The mosaics in the newly designed drinking hall in the fountain colonnade were created by Ernst Wolff-Malm in 1937.

During the same period, Wolff-Malm also carried out two major commissions in Wiesbaden. On the one hand, he decorated the three newly added rooms of the fountain colonnade, which had been converted into a lobby, with mosaics (1937) and, on the other hand, he provided the designs for the twelve supraports of the theater colonnade (1938), which had also been converted and painted with the twelve signs of the zodiac.
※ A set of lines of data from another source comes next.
(** * GMII source and sink of cocotbext-eth: frames, queues and the two
      clocked state machines of [cocotbext/eth/gmii.py].

    The Python classes are embedded as records, their methods as functions.
    A method that can raise returns a [result]; a coroutine's locals
    ([frame], [ifg_cnt]) are fields of the instance record, and one turn of
    the [while True] loop of [_run] is one [step]. *)

From Stdlib Require Import List ZArith Lia Bool.
From Stdlib Require Import Strings.Byte.
Import ListNotations.
Open Scope Z_scope.

(** ** Python exceptions *)

Inductive exn : Type :=
| TypeError
| IndexError
| AttributeError.

Inductive result (A : Type) : Type :=
| Ok (a : A)
| Raise (e : exn).

Arguments Ok {A} a.
Arguments Raise {A} e.

Definition bind {A B : Type} (m : result A) (k : A -> result B) : result B :=
  match m with
  | Ok a => k a
  | Raise e => Raise e
  end.

Notation "x <- m ;; k" := (bind m (fun x => k))
  (at level 61, m at next level, right associativity).
Notation "' p <- m ;; k" := (bind m (fun x => match x with p => k end))
  (at level 61, p pattern, m at next level, right associativity).

(** Truth value of an error marker ([any] tests it). *)
Definition truthy (v : Z) : bool := negb (v =? 0).

(** [any(l)] on a list of markers. *)
Definition any (l : list Z) : bool := existsb truthy l.

(** [l[-1]]: defined on a non-empty list only. *)
Fixpoint last_item {A : Type} (l : list A) : option A :=
  match l with
  | [] => None
  | [x] => Some x
  | _ :: tl => last_item tl
  end.

(** ** GmiiFrame *)

Module GmiiFrame.

Record t : Type := mk {
  data : list byte;
  error : option (list Z);
  rx_sim_time : option Z
}.

(** What [__init__(data, error)] accepts as [data]: another frame, or a
    byte sequence. *)
Inductive arg : Type :=
| OfFrame (f : t)
| OfBytes (l : list byte).

Definition init (a : arg) (err : option (list Z)) : t :=
  match a with
  | OfFrame f => mk (data f) (error f) (rx_sim_time f)
  | OfBytes l => mk l err None
  end.

Section Preamble.
(** [ETH_PREAMBLE] is imported from [constants.py]; its value is taken
    as given. *)
Variable ETH_PREAMBLE : list byte.

Definition from_payload (payload : list byte) : t :=
  init (OfBytes (ETH_PREAMBLE ++ payload)) None.
End Preamble.

Definition get_preamble (f : t) : list byte := firstn 8 (data f).

Definition get_payload (f : t) : list byte := skipn 8 (data f).

(** [__len__] *)
Definition len (f : t) : Z := Z.of_nat (length (data f)).

Definition normalize (f : t) : result t :=
  let n := len f in
  match error f with
  | Some e =>
      match last_item e with
      | None => Raise IndexError
      | Some l =>
          Ok (mk (data f)
                 (Some (firstn (Z.to_nat n) e
                        ++ repeat l (Z.to_nat (n - Z.of_nat (length e)))))
                 (rx_sim_time f))
      end
  | None => Ok (mk (data f) (Some (repeat 0 (Z.to_nat n))) (rx_sim_time f))
  end.

Definition compact (f : t) : result t :=
  match error f with
  | None => Raise TypeError
  | Some e =>
      if any e then Ok f else Ok (mk (data f) None (rx_sim_time f))
  end.


End GmiiFrame.

(** ** The bus: the signals [d], [er], [en], [dv] of the entity.  An
       optional signal that is not wired is [None]. *)

Module Bus.

Record t : Type := mk {
  d : byte;
  er : option Z;
  en : option bool;
  dv : option bool
}.

(** [bus.d <= v] *)
Definition drive_d (b : t) (v : byte) : t := mk v (er b) (en b) (dv b).

(** [if bus.er is not None: bus.er <= v] *)
Definition drive_er (b : t) (v : Z) : t :=
  match er b with
  | None => b
  | Some _ => mk (d b) (Some v) (en b) (dv b)
  end.

(** [bus.en <= v], which is a comparison against [None] when [en] is
    not wired. *)
Definition drive_en (b : t) (v : bool) : result t :=
  match en b with
  | None => Raise TypeError
  | Some _ => Ok (mk (d b) (er b) (Some v) (dv b))
  end.

(** The signal behind [bus.dv] once [__init__] has run
    ([if bus.en is not None: bus.dv = bus.en]). *)
Definition dv_alias (b : t) : option bool :=
  match en b with
  | Some v => Some v
  | None => dv b
  end.

(** Reading the attribute of an optional signal, [bus.er] or [bus.en]:
    cocotb's [Bus] sets an attribute for each signal the entity has and
    none for an optional signal it lacks, so the read raises
    [AttributeError] when the signal is not wired. *)
Definition attr {A : Type} (o : option A) : result A :=
  match o with
  | Some v => Ok v
  | None => Raise AttributeError
  end.

(** The [setimmediatevalue(0)] calls of [GmiiSource.__init__]. *)
Definition source_init (b : t) : t :=
  mk x00
     (option_map (fun _ => 0) (er b))
     (option_map (fun _ => false) (en b))
     (match en b with
      | Some _ => dv b
      | None => option_map (fun _ => false) (dv b)
      end).

End Bus.

(** The [reset] and [enable] arguments of an instance, as sampled in one
    cycle: [None] when the argument was not given. *)
Record Pins : Type := mkPins {
  reset : option bool;
  enable : option bool
}.

(** [self.reset is not None and self.reset.value] *)
Definition reset_asserted (p : Pins) : bool :=
  match reset p with
  | Some v => v
  | None => false
  end.

(** [self.enable is None or self.enable.value] *)
Definition enabled (p : Pins) : bool :=
  match enable p with
  | Some v => v
  | None => true
  end.

(** ** GmiiSource *)

Module GmiiSource.

Record t : Type := mk {
  active : bool;
  queue : list GmiiFrame.t;
  ifg : Z;
  queue_occupancy_bytes : Z;
  queue_occupancy_frames : Z;
  (* locals of [_run] *)
  frame : option GmiiFrame.t;
  ifg_cnt : Z
}.

Definition init : t := mk false [] 12 0 0 None 0.

(** [__init__] on the signals [b] of the entity: the tests
    [if self.bus.er is not None] and [if self.bus.en is not None] read the
    attributes; after the second one [bus.dv] is [bus.en]. *)
Definition construct (b : Bus.t) : result (t * Bus.t) :=
  _ <- Bus.attr (Bus.er b) ;;
  _ <- Bus.attr (Bus.en b) ;;
  Ok (init, Bus.source_init b).

Definition set_ifg (g : Z) (s : t) : t :=
  mk (active s) (queue s) g (queue_occupancy_bytes s)
     (queue_occupancy_frames s) (frame s) (ifg_cnt s).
Nothing has survived of either of these designs. Wolff-Malm died two years later and was buried in the family grave in the North Cemetery. In 1961, the Nassauischer Kunstverein e.V. dedicated a memorial exhibition to him at the Museum Wiesbaden.

Wolff-Malm had artistic friendships with the sculptor Arnold Hensler and his wife, the painter and photographer Annie Hensler-Möhring (1892 - 1978), as well as the architects Edmund Fabry and Eberhard Finsterwalder. Like Hensler and Fabry, Wolff-Malm was also a member of the Freie Künstlerschaft Wiesbaden, founded by Otto Ritschl in 1925. He was also a member of the Deutscher Künstlerbund until it was banned by the National Socialists in 1936.

The entire oeuvre of Wolff-Malm, who also signed his name EWM, is difficult to survey. Works can be found in private collections, in the art trade and occasionally in museums. However, he was a versatile artist. From his early landscapes, his path led him through his exploration of the German-Romans to atmospheric paintings and large-format figure compositions with religious themes. He also created numerous portraits, portfolios, frescoes and, most recently, mosaics.